Uvira : des citoyens de la communauté Shi dénoncent des paiements discriminatoires sur la RN5

Le mouvement citoyen MACHOZI YA RAÏYA alerte sur des pratiques qu’il qualifie de discriminatoires à l’égard de citoyens congolais issus de la communauté Shi sur la Route nationale numéro 5 (RN5), entre Uvira et Bukavu.
La structure citoyenne dénonce notamment des écarts importants dans les montants exigés aux voyageurs selon leur appartenance communautaire et redoute que cette situation n’alimente davantage les tensions dans la région.

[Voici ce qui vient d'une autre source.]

(** What is known of an item is what its row says, hash in lower case. *)
Lemma known_row `{RO : RowOrder} `{!RowOrderLaws RO} db key item :
  known_by_key (map (fun kr => row_to_item kr.1 kr.2) (rows_of (db_items db))) !! key = Some item ->
  exists r, db_items db !! key = Some r /\ item = fold_hash (row_to_item key r).
Proof.
  intros [(x & Hx & Hk & ->)|?]%foldl_insert_inv; [|done].
  apply list_elem_of_fmap in Hx as ([key' r] & -> & Hr). apply rows_of_lookup in Hr.
  assert (key' = key) as -> by (by destruct key'). by exists r.
Qed.

Section Reach.
Context `{U : UrlLib} `{D : Digests} `{UD : UnicodeData} `{FS : FileSystem} `{TC : TorrentClient} `{FH : FriendHttp}
  `{ML : MediaListing} `{MP : MediaProbe} `{MS : MediaStamps} `{ET : !ErrorText} `{RO : RowOrder} `{RL : !RowOrderLaws RO}
  {P : Type} `{TP : !TrackerProvider P}.
Context (sy : Syncer P) (now : Z).

(** The rows a pass may write. *)
Definition in_reach (key : ItemKey) : Prop :=
  listed (sy_sources sy) (sy_tag sy) key \/ answered_fully (sy_sources sy) (sy_tag sy) key.1.

(** A torrent of sharerr's own whose share is over: its date has passed, or its
    source listed everything and no longer has the file. *)
Definition own_ended (db : Db) (h : bytes) : Prop :=
  exists key r hash, db_items db !! key = Some r /\ tor_created_by_sharerr (r_torrent r) = true /\
    tor_info_hash (r_torrent r) = Some hash /\ h = str_to_ascii_lowercase hash /\ r_state r <> Unshared /\
    ((listed (sy_sources sy) (sy_tag sy) key /\ exists until, r_share_until r = Some until /\ (until <= now)%Z) \/
     (~ listed (sy_sources sy) (sy_tag sy) key /\ answered_fully (sy_sources sy) (sy_tag sy) key.1)).

(** What the client may be asked: anything but to remove a torrent, except these. *)
Definition removes_only (db : Db) (c : ClientCall) : Prop := forall h, c = AskRemove h -> own_ended db h.

Lemma removes_only_other db c : (forall h, c <> AskRemove h) -> removes_only db c.
Proof. intros H h ->. by destruct (H h). Qed.

Definition known_of (db : Db) : gmap ItemKey SharedItem :=
  known_by_key (map (fun kr => row_to_item kr.1 kr.2) (rows_of (db_items db))).

(** A stale item is one whose source listed everything but it. *)
Lemma stale_row db key item :
  (key, item) ∈ rows_of (known_of db) ->
  stale_item (list_to_set (map discovered_key (dy_items (discover (sy_sources sy) (sy_tag sy)))))
    (dy_withdrawable (discover (sy_sources sy) (sy_tag sy))) item = true ->
  exists r, db_items db !! key = Some r /\ item = fold_hash (row_to_item key r) /\ item_key item = key /\
    ~ listed (sy_sources sy) (sy_tag sy) key /\ answered_fully (sy_sources sy) (sy_tag sy) key.1 /\ r_state r <> Unshared.
Proof.
  intros (r & Hr & ->)%rows_of_lookup%known_row [[Hw Htag]%andb_prop Hs]%andb_prop.
  apply bool_decide_eq_true in Hw, Hs. apply negb_true_iff, bool_decide_eq_false in Htag.
  assert (item_key (fold_hash (row_to_item key r)) = key) as Hkey by (by destruct key).
  rewrite Hkey, elem_of_list_to_set, discover_keys in Htag. apply discover_withdrawable in Hw.
  exists r. split_and!; try done. intros Hun. cbn in Hs. rewrite Hun, !elem_of_cons in Hs.
  naive_solver (by eapply not_elem_of_nil).
Qed.

Lemma apply_pass_reach db pass stamps :
  pc_now pass = now ->
  moves (touches (only_keys in_reach) (removes_only db))
    (apply_pass sy pass (discover (sy_sources sy) (sy_tag sy)) stamps (omap r_share_until (db_items db)) (known_of db)).
Proof.
  intros Hnow. pose proof (removes_only_other db) as Hother. unfold apply_pass.
  eapply moves_bind; [apply _| |intros report; eapply moves_bind; [apply _| |intros n; apply moves_ret; apply _]].
  - apply moves_fold; [apply _|]. intros rep item Hitem.
    assert (listed (sy_sources sy) (sy_tag sy) (discovered_key item)) as HK.
    { apply discover_keys, list_elem_of_fmap. by exists item. }
    apply visit_touches; [exact Hother|by left|]. intros k Hk Ho Hst. apply known_row in Hk as (r & Hr & ->).
    unfold share_over in Ho. rewrite lookup_omap, Hr in Ho. cbn in Ho. rewrite Hnow in Ho.
    destruct (r_share_until r) as [until|] eqn:Hu; [|done]. apply Z.leb_le in Ho.
    split; [left; by destruct item|]. intros Hc h Hh h' [= <-]. cbn in Hh.
    destruct (tor_info_hash (r_torrent r)) as [hash|] eqn:Hhash; [|done]. injection Hh as <-.
    exists (discovered_key item), r, hash. split_and!; try done. left. eauto.
  - apply withdraw_touches. intros key item Hin Hst.
    destruct (stale_row _ _ _ Hin Hst) as (r & Hr & -> & Hkey & Hnl & Hans & Hs).
    split; [right; by rewrite Hkey|]. intros Hc h Hh h' [= <-]. cbn in Hh.
    destruct (tor_info_hash (r_torrent r)) as [hash|] eqn:Hhash; [|done]. injection Hh as <-.
    exists key, r, hash. split_and!; try done. by right.
Qed.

Selon les informations communiquées par ce mouvement citoyen, plusieurs barrières sont installées le long de cet axe, notamment à Kawizi, Kiliba, Ongero, Munyemwo, Runingu, Mikamba, Kasambura, Biriba et Kabunambo. Les usagers de la route seraient contraints d’y effectuer des paiements avant de poursuivre leur trajet.
Pour les passagers des bus, notamment ceux des agences El Shadaï, Volcano, Okapi et d’autres transporteurs, les sommes réclamées varieraient généralement entre 2 000 et 5 000 francs congolais.
Mais la situation serait davantage préoccupante pour les voyageurs à moto. MACHOZI YA RAÏYA affirme que certains citoyens identifiés comme membres de la communauté Shi seraient contraints de payer entre 10 000 et 50 000 francs congolais à certaines barrières, tandis que des voyageurs issus notamment des communautés Fuliru et Mbembe paieraient environ 1 000 francs congolais.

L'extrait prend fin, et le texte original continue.